Aim of the exercise: Only one thing is required: the number of lines in the entries below that contain "TrackPoint".
:: Source data
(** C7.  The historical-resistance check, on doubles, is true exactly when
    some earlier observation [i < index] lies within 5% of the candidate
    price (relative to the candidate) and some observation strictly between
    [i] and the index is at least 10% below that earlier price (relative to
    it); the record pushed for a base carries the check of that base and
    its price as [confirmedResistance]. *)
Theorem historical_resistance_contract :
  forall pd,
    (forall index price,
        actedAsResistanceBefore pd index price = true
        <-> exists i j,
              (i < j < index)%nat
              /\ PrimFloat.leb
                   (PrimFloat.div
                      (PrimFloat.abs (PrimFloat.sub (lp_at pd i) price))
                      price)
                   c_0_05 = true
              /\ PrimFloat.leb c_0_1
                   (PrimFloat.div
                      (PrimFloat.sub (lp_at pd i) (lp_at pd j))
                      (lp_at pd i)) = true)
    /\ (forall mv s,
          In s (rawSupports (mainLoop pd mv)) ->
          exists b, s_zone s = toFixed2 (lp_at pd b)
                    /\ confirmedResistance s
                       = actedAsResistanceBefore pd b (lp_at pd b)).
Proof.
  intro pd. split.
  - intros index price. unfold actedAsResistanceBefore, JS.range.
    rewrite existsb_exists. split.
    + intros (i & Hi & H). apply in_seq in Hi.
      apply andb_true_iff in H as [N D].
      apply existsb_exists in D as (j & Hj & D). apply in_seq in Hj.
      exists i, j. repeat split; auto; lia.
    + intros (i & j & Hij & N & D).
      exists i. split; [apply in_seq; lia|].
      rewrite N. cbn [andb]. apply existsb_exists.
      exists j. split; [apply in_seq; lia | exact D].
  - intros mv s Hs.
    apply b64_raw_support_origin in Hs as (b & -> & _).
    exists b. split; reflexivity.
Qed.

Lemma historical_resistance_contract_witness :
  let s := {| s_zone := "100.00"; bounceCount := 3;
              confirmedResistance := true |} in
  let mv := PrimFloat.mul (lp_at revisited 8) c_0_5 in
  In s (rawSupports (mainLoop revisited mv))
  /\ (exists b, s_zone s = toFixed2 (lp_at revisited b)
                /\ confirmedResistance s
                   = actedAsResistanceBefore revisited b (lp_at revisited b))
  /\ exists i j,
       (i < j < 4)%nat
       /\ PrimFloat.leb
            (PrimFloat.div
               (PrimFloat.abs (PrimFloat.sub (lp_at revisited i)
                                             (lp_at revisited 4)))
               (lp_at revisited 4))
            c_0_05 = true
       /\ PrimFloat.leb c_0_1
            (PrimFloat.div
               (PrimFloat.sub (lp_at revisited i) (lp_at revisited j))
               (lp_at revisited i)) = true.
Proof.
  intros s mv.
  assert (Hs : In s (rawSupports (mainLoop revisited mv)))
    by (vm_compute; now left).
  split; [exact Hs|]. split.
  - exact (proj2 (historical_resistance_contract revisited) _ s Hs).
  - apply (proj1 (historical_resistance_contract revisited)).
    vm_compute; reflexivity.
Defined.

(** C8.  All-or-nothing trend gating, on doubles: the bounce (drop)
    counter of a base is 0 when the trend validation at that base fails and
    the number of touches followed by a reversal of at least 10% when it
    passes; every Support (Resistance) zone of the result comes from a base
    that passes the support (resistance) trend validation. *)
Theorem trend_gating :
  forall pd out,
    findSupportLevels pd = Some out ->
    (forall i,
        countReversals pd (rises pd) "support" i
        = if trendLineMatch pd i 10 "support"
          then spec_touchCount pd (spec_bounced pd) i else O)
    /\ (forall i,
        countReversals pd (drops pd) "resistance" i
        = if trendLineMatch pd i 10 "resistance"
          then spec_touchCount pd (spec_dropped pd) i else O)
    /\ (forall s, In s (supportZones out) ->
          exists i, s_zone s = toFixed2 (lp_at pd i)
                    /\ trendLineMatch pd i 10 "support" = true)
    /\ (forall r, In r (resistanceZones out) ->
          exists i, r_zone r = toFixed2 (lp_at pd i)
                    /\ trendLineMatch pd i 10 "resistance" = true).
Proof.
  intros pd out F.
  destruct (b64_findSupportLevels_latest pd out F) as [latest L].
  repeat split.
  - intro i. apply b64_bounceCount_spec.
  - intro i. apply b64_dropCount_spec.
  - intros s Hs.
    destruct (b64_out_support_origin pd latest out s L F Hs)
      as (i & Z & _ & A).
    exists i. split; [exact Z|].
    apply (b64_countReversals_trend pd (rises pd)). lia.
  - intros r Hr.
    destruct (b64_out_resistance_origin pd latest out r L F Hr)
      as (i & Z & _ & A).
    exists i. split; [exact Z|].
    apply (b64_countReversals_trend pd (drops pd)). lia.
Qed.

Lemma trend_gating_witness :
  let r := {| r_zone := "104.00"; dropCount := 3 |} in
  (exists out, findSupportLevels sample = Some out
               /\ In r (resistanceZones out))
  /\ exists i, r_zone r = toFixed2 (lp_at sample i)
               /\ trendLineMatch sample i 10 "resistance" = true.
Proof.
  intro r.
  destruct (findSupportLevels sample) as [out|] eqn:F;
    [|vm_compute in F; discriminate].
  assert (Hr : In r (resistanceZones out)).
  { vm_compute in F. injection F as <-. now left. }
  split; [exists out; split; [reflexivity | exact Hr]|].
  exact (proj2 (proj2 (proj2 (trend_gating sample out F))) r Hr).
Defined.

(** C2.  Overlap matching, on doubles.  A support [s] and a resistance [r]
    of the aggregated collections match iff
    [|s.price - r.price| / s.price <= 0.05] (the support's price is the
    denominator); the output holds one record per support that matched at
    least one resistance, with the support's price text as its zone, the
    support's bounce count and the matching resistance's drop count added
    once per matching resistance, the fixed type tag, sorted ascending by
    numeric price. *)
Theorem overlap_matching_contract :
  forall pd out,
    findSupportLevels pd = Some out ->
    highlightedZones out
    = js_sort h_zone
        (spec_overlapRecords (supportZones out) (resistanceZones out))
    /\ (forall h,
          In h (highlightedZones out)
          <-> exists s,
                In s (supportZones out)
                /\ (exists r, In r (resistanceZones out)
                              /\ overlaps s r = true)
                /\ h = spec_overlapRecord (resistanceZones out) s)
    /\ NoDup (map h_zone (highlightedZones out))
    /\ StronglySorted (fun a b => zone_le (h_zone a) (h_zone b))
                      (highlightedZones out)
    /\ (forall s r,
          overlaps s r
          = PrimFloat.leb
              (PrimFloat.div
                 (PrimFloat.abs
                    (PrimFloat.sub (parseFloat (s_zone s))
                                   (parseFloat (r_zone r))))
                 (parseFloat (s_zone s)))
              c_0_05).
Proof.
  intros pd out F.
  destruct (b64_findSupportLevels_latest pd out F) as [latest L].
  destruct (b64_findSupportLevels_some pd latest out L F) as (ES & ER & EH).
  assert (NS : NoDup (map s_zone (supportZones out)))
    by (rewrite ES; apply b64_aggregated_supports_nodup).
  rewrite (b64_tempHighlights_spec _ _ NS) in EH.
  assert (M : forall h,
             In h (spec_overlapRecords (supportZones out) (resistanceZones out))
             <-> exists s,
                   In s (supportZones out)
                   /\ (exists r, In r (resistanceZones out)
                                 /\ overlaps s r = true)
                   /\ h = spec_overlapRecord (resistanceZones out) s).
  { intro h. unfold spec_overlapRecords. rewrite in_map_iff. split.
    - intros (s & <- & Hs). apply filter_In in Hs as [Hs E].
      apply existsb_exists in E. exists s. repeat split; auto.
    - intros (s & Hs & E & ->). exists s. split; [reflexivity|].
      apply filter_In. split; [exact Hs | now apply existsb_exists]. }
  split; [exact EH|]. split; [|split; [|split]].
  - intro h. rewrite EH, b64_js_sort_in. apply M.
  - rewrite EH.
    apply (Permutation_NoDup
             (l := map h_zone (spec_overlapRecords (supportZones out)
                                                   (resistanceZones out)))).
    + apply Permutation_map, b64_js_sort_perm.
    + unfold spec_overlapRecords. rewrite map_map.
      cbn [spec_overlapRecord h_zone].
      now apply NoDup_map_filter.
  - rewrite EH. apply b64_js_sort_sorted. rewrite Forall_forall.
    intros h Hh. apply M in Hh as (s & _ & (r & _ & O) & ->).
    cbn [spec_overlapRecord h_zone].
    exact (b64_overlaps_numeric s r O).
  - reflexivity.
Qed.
::::
:: Source data
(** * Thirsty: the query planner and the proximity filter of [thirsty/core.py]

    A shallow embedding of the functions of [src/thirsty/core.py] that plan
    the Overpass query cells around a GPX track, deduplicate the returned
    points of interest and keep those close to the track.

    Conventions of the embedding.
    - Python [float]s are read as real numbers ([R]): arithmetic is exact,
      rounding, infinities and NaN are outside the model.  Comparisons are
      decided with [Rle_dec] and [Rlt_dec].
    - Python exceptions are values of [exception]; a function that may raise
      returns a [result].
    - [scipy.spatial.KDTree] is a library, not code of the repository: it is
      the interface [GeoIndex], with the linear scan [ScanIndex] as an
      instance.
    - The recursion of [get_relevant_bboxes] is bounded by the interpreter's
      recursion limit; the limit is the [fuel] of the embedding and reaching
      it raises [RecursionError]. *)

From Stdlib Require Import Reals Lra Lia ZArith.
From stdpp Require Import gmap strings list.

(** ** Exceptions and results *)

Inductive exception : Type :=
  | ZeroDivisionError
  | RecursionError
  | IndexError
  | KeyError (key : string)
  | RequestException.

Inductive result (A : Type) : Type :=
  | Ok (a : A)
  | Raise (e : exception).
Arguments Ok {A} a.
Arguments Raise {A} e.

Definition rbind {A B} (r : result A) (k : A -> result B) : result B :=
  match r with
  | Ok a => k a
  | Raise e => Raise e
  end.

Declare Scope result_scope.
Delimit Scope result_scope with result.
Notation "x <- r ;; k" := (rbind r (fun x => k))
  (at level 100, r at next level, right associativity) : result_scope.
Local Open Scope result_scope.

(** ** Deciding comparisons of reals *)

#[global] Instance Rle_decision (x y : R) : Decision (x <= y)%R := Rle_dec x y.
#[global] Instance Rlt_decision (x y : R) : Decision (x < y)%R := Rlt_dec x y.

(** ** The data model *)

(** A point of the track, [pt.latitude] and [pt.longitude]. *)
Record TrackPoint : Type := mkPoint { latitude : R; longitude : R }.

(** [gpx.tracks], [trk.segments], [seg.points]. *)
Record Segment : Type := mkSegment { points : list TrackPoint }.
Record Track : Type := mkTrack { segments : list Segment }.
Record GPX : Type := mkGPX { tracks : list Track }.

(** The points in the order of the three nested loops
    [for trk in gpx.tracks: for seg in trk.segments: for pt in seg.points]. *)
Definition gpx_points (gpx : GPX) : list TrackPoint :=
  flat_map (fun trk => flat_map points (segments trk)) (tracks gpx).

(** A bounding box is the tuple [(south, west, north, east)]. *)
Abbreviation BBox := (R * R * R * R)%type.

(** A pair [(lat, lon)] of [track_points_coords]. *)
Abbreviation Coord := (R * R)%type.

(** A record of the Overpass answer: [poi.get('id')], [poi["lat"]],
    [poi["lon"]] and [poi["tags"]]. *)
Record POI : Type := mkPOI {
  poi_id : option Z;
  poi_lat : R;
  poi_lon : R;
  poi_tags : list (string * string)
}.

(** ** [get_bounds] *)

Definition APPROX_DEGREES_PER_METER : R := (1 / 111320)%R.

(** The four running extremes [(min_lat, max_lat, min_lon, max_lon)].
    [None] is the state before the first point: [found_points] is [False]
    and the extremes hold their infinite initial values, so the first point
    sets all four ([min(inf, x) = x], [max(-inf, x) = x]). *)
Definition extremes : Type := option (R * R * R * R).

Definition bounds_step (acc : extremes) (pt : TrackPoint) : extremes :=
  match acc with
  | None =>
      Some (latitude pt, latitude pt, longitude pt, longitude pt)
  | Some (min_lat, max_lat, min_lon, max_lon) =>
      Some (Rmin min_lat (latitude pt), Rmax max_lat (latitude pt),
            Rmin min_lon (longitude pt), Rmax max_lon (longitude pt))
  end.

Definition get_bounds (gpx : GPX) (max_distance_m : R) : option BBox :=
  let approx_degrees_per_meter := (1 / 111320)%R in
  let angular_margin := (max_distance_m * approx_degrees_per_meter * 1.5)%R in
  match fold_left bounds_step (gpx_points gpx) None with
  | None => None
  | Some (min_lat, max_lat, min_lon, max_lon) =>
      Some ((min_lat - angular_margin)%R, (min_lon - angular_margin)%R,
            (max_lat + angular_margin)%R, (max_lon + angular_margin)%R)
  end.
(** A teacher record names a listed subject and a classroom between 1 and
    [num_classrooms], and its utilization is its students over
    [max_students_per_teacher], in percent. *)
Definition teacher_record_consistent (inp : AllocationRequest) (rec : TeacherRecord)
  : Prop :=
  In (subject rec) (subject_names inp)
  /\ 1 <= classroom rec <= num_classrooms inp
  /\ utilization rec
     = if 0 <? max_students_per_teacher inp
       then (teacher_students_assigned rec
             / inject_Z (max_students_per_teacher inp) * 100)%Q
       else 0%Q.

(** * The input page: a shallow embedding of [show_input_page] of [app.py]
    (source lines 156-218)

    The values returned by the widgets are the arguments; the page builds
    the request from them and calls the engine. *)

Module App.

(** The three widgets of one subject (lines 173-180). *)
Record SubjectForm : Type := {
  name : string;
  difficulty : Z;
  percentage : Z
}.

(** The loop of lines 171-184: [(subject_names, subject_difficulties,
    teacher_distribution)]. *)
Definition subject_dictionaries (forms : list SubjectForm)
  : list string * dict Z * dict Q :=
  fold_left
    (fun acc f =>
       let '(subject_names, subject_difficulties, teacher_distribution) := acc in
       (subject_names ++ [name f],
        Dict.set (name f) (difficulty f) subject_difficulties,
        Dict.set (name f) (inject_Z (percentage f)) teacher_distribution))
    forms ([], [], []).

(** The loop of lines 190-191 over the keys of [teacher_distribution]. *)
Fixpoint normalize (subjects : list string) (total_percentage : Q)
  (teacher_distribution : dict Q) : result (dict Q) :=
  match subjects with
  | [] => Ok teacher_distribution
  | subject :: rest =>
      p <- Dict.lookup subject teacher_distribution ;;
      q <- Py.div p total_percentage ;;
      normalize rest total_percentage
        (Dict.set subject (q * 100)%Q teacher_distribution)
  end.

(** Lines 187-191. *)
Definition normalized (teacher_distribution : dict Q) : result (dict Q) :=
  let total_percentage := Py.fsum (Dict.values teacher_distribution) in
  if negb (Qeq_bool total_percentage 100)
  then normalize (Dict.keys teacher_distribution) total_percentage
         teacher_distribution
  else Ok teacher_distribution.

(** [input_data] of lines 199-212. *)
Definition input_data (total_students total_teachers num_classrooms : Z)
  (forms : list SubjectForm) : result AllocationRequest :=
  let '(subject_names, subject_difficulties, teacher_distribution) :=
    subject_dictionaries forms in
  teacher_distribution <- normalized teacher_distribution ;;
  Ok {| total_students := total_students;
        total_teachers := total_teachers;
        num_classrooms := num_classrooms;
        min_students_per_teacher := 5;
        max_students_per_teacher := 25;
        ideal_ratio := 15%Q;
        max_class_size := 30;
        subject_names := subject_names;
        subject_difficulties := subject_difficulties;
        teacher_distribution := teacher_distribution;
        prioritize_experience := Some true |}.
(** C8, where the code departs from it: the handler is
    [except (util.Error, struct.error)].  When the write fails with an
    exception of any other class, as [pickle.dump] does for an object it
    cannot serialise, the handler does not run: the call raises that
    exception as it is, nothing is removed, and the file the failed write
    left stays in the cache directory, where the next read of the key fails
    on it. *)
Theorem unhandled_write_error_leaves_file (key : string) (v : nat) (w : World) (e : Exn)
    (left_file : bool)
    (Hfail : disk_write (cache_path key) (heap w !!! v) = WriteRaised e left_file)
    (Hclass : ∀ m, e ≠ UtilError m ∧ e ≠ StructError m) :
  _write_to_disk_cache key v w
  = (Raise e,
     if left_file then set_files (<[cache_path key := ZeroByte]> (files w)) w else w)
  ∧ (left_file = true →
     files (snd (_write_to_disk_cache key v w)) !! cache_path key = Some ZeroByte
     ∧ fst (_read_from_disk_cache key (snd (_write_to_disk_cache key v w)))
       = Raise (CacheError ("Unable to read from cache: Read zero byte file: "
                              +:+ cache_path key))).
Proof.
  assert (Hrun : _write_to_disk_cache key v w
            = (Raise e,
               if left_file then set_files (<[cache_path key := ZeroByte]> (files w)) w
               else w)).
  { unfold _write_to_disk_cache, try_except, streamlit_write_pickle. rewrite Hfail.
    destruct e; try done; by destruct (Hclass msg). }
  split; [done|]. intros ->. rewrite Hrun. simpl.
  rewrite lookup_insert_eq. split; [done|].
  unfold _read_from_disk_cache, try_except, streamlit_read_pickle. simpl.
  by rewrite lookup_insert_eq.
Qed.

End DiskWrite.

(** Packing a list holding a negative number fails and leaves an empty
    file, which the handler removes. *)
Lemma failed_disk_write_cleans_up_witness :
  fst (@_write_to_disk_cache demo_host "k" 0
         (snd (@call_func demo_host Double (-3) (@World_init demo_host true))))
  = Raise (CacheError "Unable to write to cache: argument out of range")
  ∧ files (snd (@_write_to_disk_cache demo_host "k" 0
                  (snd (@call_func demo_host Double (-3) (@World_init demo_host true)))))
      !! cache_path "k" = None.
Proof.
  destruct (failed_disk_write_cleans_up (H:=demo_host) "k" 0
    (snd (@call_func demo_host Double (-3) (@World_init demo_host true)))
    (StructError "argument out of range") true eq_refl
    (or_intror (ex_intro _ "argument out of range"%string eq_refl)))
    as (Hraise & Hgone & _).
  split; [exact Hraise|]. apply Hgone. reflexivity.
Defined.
::::
Solution: 4